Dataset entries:

┏━━

(* ===== verification/CommitLaws.v ===== *)
(** * What a commit of a configuration does

    [sdl_commit_config] never fails on a well-formed world, and what it leaves: the
    configuration of the channel and of its span, spread to the channels of the span. *)
From S2P Require Import Prelude Bufq Xp Prims Timers Lsc Requests Lmi SdlConfig Ioctl IoctlLaws.
From stdpp Require Import gmap.
#[local] Open Scope Z_scope.
#[local] Open Scope os7_scope.

(** ** Worlds that differ in configurations only *)

Definition tie (c : channel) := (c.(k_xp).(xp_sp), c.(k_lock)).
Definition kind (c : channel) :=
  (c.(k_xp).(sdl_conf).(iftype), c.(k_xp).(sdl_conf).(ifrate), c.(k_xp).(sdl_conf).(ifmode)).
Definition face (c : channel) := shared c.(k_xp).(sdl_conf).
Definition same_ties (w w' : world) : Prop :=
  (∀ j, tie <$> w'.(w_chans) !! j = tie <$> w.(w_chans) !! j) ∧
  (∀ m, sp_slots <$> the_span w' m = sp_slots <$> the_span w m).
(** [g] was applied to the configuration of span [n], if that is a span; the types
    of the channels are as they were. *)
Record moved (n : option Z) (g : sdl_config → sdl_config) (w w' : world) : Prop := {
  mv_ties : same_ties w w';
  mv_coh : coherent w → coherent w';
  mv_kind : ∀ j, kind <$> w'.(w_chans) !! j = kind <$> w.(w_chans) !! j;
  mv_conf : ∀ m, sp_conf <$> the_span w' m =
    (if bool_decide (n = Some m) then g else id) ∘ sp_conf <$> the_span w m }.

#[export] Instance same_ties_preorder : PreOrder same_ties.
Proof.
  split; [done|]. intros x y z [H1 H2] [H3 H4].
  split; intros; [by rewrite H3, H1|by rewrite H4, H2].
Qed.
Lemma ties_chan w w' j c :
  same_ties w w' → w.(w_chans) !! j = Some c → ∃ c', w'.(w_chans) !! j = Some c' ∧ tie c' = tie c.
Proof.
  intros [H _] E. specialize (H j). rewrite E in H. cbn in H.
  apply fmap_Some in H as (c' & -> & H). by exists c'.
Qed.
Lemma ties_span w w' m sp :
  same_ties w w' → the_span w m = Some sp →
  ∃ sp', the_span w' m = Some sp' ∧ sp'.(sp_slots) = sp.(sp_slots).
Proof.
  intros [_ H] E. specialize (H m). rewrite E in H. cbn in H.
  apply fmap_Some in H as (c' & -> & H). by exists c'.
Qed.
Lemma same_ties_sym w w' : same_ties w w' → same_ties w' w.
Proof. by intros [H1 H2]. Qed.
Lemma wf_ties l w w' : same_ties w w' → wf l w → wf l w'.
Proof.
  intros T H. pose proof (same_ties_sym _ _ T) as T'. split.
  - intros j c E. destruct (ties_chan _ _ _ _ T' E) as (c' & E' & [= _ <-]). by apply (wf_lock _ _ H).
  - intros j c n E Hn. destruct (ties_chan _ _ _ _ T' E) as (c' & E' & Et). injection Et as Et _.
    destruct (wf_sp _ _ H j c' n E') as [sp Hs]; [by rewrite Et|].
    by destruct (ties_span _ _ _ _ T Hs) as (? & -> & _).
  - intros n sp s j E Hs. destruct (ties_span _ _ _ _ T' E) as (sp' & E' & Es). rewrite <- Es in Hs.
    destruct (wf_own _ _ H n sp' s j E' Hs) as (c & Ec & Hc).
    destruct (ties_chan _ _ _ _ T Ec) as (c' & -> & [= Et _]). exists c'. by rewrite Et.
Qed.
Lemma moved_refl n w : moved n id w w.
Proof. split; [done..|]. intros m. by case_match. Qed.
Lemma moved_trans n g h w1 w2 w3 : moved n g w1 w2 → moved n h w2 w3 → moved n (h ∘ g) w1 w3.
Proof.
  intros H1 H2. split.
  - etrans; [apply H1|apply H2].
  - intros H. by apply H2, H1.
  - intros j. by rewrite (mv_kind _ _ _ _ H2), (mv_kind _ _ _ _ H1).
  - intros m. rewrite (mv_conf _ _ _ _ H2). rewrite option_fmap_compose, (mv_conf _ _ _ _ H1).
    rewrite <- option_fmap_compose. by case_match.
Qed.

(** ** Changes of channels and spans *)

Lemma the_span_dev n f w m :
  the_span (w <| w_devs := alter f n w.(w_devs) |>) m =
  if decide (n = m) then d ← w.(w_devs) !! m; (f d).(d_card).(cd_span0) else the_span w m.
Proof.
  unfold the_span. upd. case_decide as E.
  - subst. rewrite lookup_alter_eq. by destruct (w_devs w !! m).
  - by rewrite lookup_alter_ne.
Qed.
Lemma alter_sees {A} (p : channel → A) f i (cs : gmap Z channel) j :
  (∀ c, p (f c) = p c) → p <$> alter f i cs !! j = p <$> cs !! j.
Proof.
  intros Hp. destruct (decide (i = j)) as [<-|]; [|by rewrite lookup_alter_ne].
  rewrite lookup_alter_eq. destruct (_ !! i); [|done]. cbn. by rewrite Hp.
Qed.
Lemma coherent_ext w w' :
  (∀ j, face <$> w'.(w_chans) !! j = face <$> w.(w_chans) !! j) → w'.(w_devs) = w.(w_devs) →
  coherent w → coherent w'.
Proof.
  intros Hf Hd H m sp s j c Hm Hs Hc. specialize (Hf j). rewrite Hc in Hf. symmetry in Hf.
  apply fmap_Some in Hf as (c' & E & Hf). unfold face in Hf. rewrite Hf. unfold the_span in Hm.
  rewrite Hd in Hm. by apply (H m sp s j c').
Qed.
(** A change of a channel that neither its span nor the others see. *)
Lemma moved_chan n i f w :
  (∀ c, tie (f c) = tie c ∧ kind (f c) = kind c ∧ face (f c) = face c) →
  moved n id w (w <| w_chans := alter f i w.(w_chans) |>).
Proof.
  intros Hf. split.
  - split; [|done]. intros j. apply alter_sees. intros c. apply Hf.
  - apply coherent_ext; [|done]. intros j. apply alter_sees. intros c. apply Hf.
  - intros j. apply alter_sees. intros c. apply Hf.
  - intros m. by case_bool_decide.
Qed.
(** A change of a card but not of its span. *)
Lemma moved_dev n k f w :
  (∀ d, (f d).(d_card).(cd_span0) = d.(d_card).(cd_span0)) →
  moved n id w (w <| w_devs := alter f k w.(w_devs) |>).
Proof.
  intros Hf.
  assert (L : ∀ m, the_span (w <| w_devs := alter f k w.(w_devs) |>) m = the_span w m).
  { intros m. rewrite the_span_dev. case_decide; [|done]. unfold the_span.
    destruct (_ !! m); [|done]. by apply Hf. }
  split.
  - split; [done|]. intros m. by rewrite L.
  - intros H m sp s j c. rewrite L. by apply H.
  - done.
  - intros m. rewrite L. by case_match.
Qed.
(** The same change of all channels with timeslots, however often. *)
Lemma on_slots_lookup (f : channel → channel) (l : list (option Z)) (m : gmap Z channel) j :
  (∀ c, f (f c) = f c) →
  foldl (fun m s => match s with Some i => alter f i m | None => m end) m l !! j =
  if decide (Some j ∈ l) then f <$> m !! j else m !! j.
Proof.
  intros Hf. revert m. induction l as [|[k|] l IH]; intros m; cbn [foldl].
  - by rewrite decide_False by (by intros ?%elem_of_nil).
  - rewrite IH. destruct (decide (k = j)) as [->|Hk].
    + rewrite lookup_alter_eq. rewrite (decide_True (P := Some j ∈ Some j :: l)) by apply elem_of_cons, or_introl, eq_refl.
      case_decide; [|done]. destruct (m !! j); [|done]. cbn. by rewrite Hf.
    + rewrite lookup_alter_ne by done. apply decide_ext. rewrite elem_of_cons. naive_solver.
  - rewrite IH. apply decide_ext. rewrite elem_of_cons. naive_solver.
Qed.
(** A member that is shared, put in all channels of a span and in the span: [put]
    sees of a configuration and changes what the others see only. *)
Record sharing (put : sdl_config → sdl_config) : Prop := {
  sh_idem : ∀ f, put (put f) = put f;
  sh_face : ∀ f g, shared f = shared g → shared (put f) = shared (put g);
  sh_type : ∀ f, (put f).(iftype) = f.(iftype) ∧ (put f).(ifrate) = f.(ifrate) ∧ (put f).(ifmode) = f.(ifmode) }.
Definition put_slots (l : list (option Z)) (f : channel → channel) (w : world) : world :=
  w <| w_chans := foldl (fun m s => match s with Some i => alter f i m | None => m end) w.(w_chans) l |>.
Definition put_span (n : Z) (f : span → span) (w : world) : world :=
  w <| w_devs := alter (fun d => d <| d_card; cd_span0 := f <$> d.(d_card).(cd_span0) |>) n w.(w_devs) |>.
Lemma the_span_put n f w m :
  the_span (put_span n f w) m = if decide (n = m) then f <$> the_span w m else the_span w m.
Proof.
  unfold put_span. rewrite the_span_dev. case_decide; [|done]. subst. unfold the_span.
  by destruct (w_devs w !! m).
Qed.
Lemma put_slots_lookup l f w j :
  (∀ c, f (f c) = f c) →
  (put_slots l f w).(w_chans) !! j =
  if decide (Some j ∈ l) then f <$> w.(w_chans) !! j else w.(w_chans) !! j.
Proof. intros Hf. unfold put_slots. upd. by apply on_slots_lookup. Qed.
Lemma set_conf_twice put : sharing put → ∀ c, set_conf put (set_conf put c) = set_conf put c.
Proof.
  intros H c. trans (set_conf (λ f, put (put f)) c); [destruct c as [[]]; reflexivity|].
  unfold set_conf. by rewrite (sh_idem _ H).
Qed.
Lemma set_conf_sees put c :
  tie (set_conf put c) = tie c ∧ (set_conf put c).(k_xp).(sdl_conf) = put c.(k_xp).(sdl_conf).
Proof. destruct c as [[]]. split; reflexivity. Qed.
Lemma moved_shared l n sp put w :
  wf l w → sharing put → sp_slots <$> the_span w n = Some sp.(sp_slots) →
  moved (Some n) put w
    (put_span n (fun sp => sp <| sp_conf := put sp.(sp_conf) |>) (put_slots sp.(sp_slots) (set_conf put) w)).
Proof.
  intros Hw Hp Hsp.
  assert (LC : ∀ j, (put_span n (fun sp => sp <| sp_conf := put sp.(sp_conf) |>)
      (put_slots sp.(sp_slots) (set_conf put) w)).(w_chans) !! j =
      if decide (Some j ∈ sp.(sp_slots)) then set_conf put <$> w.(w_chans) !! j else w.(w_chans) !! j).
  { intros j. apply (put_slots_lookup _ _ _ _ (set_conf_twice put Hp)). }
  assert (LS : ∀ m, the_span (put_span n (fun sp => sp <| sp_conf := put sp.(sp_conf) |>)
      (put_slots sp.(sp_slots) (set_conf put) w)) m =
      if decide (n = m) then (fun sp => sp <| sp_conf := put sp.(sp_conf) |>) <$> the_span w m else the_span w m).
  { intros m. rewrite the_span_put. done. }
  split.
  - split.
    + intros j. rewrite LC. case_decide; [|done]. by destruct (_ !! j).
    + intros m. rewrite LS. case_decide; [|done]. by destruct (the_span w m).
  - intros H m s t j c. rewrite LS, LC. intros Hm Ht Hc.
    destruct (decide (n = m)) as [<-|En].
    + destruct (the_span w n) as [s0|] eqn:E0; [|done]. cbn in Hm, Hsp. injection Hm as <-.
      injection Hsp as Hsp. upd in Ht. rewrite decide_True in Hc
        by (rewrite <- Hsp; by eapply list_elem_of_lookup_2).
      destruct (w_chans w !! j) as [c0|] eqn:Ec; [|done]. injection Hc as <-.
      rewrite (proj2 (set_conf_sees put c0)). upd. apply (sh_face _ Hp). by eapply H.
    + destruct (decide (Some j ∈ sp_slots sp)) as [Ej|]; [|by eapply H].
      apply fmap_Some in Hsp as (s0 & E0 & Es). apply list_elem_of_lookup in Ej as [u Hu].
      rewrite Es in Hu. destruct (wf_own _ _ Hw n s0 u j E0 Hu) as (c1 & E1 & Hn).
      destruct (wf_own _ _ Hw m s t j Hm Ht) as (c2 & E2 & Hm'). congruence.
  - intros j. rewrite LC. case_decide; [|done]. destruct (_ !! j); [|done]. cbn. f_equal. unfold kind.
    rewrite !(proj2 (set_conf_sees put _)). by destruct (sh_type _ Hp (sdl_conf (k_xp c))) as (-> & -> & ->).
  - intros m. rewrite LS. case_decide; case_bool_decide; simplify_eq; try done.
    by destruct (the_span w m).
Qed.

(** ** The commit *)

(** The computation returns, and the result is right. *)
Definition wp {A} (m : M A) (w : world) (Q : A → world → Prop) : Prop :=
  match m w with inr (x, w') => Q x w' | inl _ => False end.
Lemma wp_bind {A B} (m : M A) (f : A → M B) w Q :
  wp m w (fun x w' => wp (f x) w' Q) → wp (m ≫= f) w Q.
Proof. unfold wp, mbind, M_bind. by destruct (m w) as [e|[x w']]. Qed.
Lemma wp_mono {A} (m : M A) w (P Q : A → world → Prop) :
  (∀ x w', P x w' → Q x w') → wp m w P → wp m w Q.
Proof. unfold wp. destruct (m w) as [e|[x w']]; [done|]. by intros H ?%H. Qed.

Definition put_gcrc a f := f <| ifgcrc := a.(ifgcrc) |>.
Definition put_gmode a f := f <| ifgmode := a.(ifgmode) |>.
Definition put_clock a f := f <| ifclock := a.(ifclock) |>.
Definition put_coding a f := f <| ifcoding := a.(ifcoding) |>.
Definition put_framing a f := f <| ifframing := a.(ifframing) |>.
Definition put_txlevel a f := f <| iftxlevel := a.(iftxlevel) |>.
(** The configuration of the span after the commit. *)
Definition conf_after (a : sdl_config) : sdl_config → sdl_config :=
  put_txlevel a ∘ (put_framing a ∘ (put_coding a ∘ (put_clock a ∘ (put_gmode a ∘ put_gcrc a)))).
Ltac share :=
  split; [by intros []| |by intros []];
  intros [] [] H; unfold shared in *; cbn in *; injection H; intros; subst; reflexivity.
Lemma sharing_gcrc a : sharing (put_gcrc a).
Proof. share. Qed.
Lemma sharing_gmode a : sharing (put_gmode a).
Proof. share. Qed.
Lemma sharing_clock a : sharing (put_clock a).
Proof. share. Qed.
Lemma sharing_coding a : sharing (put_coding a).
Proof. share. Qed.
Lemma sharing_framing a : sharing (put_framing a).
Proof. share. Qed.
Lemma sharing_txlevel a : sharing (put_txlevel a).
Proof. share. Qed.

┗━━

_Task to complete_.
Using the entries above, return exactly the lines from the line with "- rewrite IH. apply" to the line with "sh_face : ∀", counting both of those lines.

_Response to this task_.
  - rewrite IH. apply decide_ext. rewrite elem_of_cons. naive_solver.
Qed.
(** A member that is shared, put in all channels of a span and in the span: [put]
    sees of a configuration and changes what the others see only. *)
Record sharing (put : sdl_config → sdl_config) : Prop := {
  sh_idem : ∀ f, put (put f) = put f;
  sh_face : ∀ f g, shared f = shared g → shared (put f) = shared (put g);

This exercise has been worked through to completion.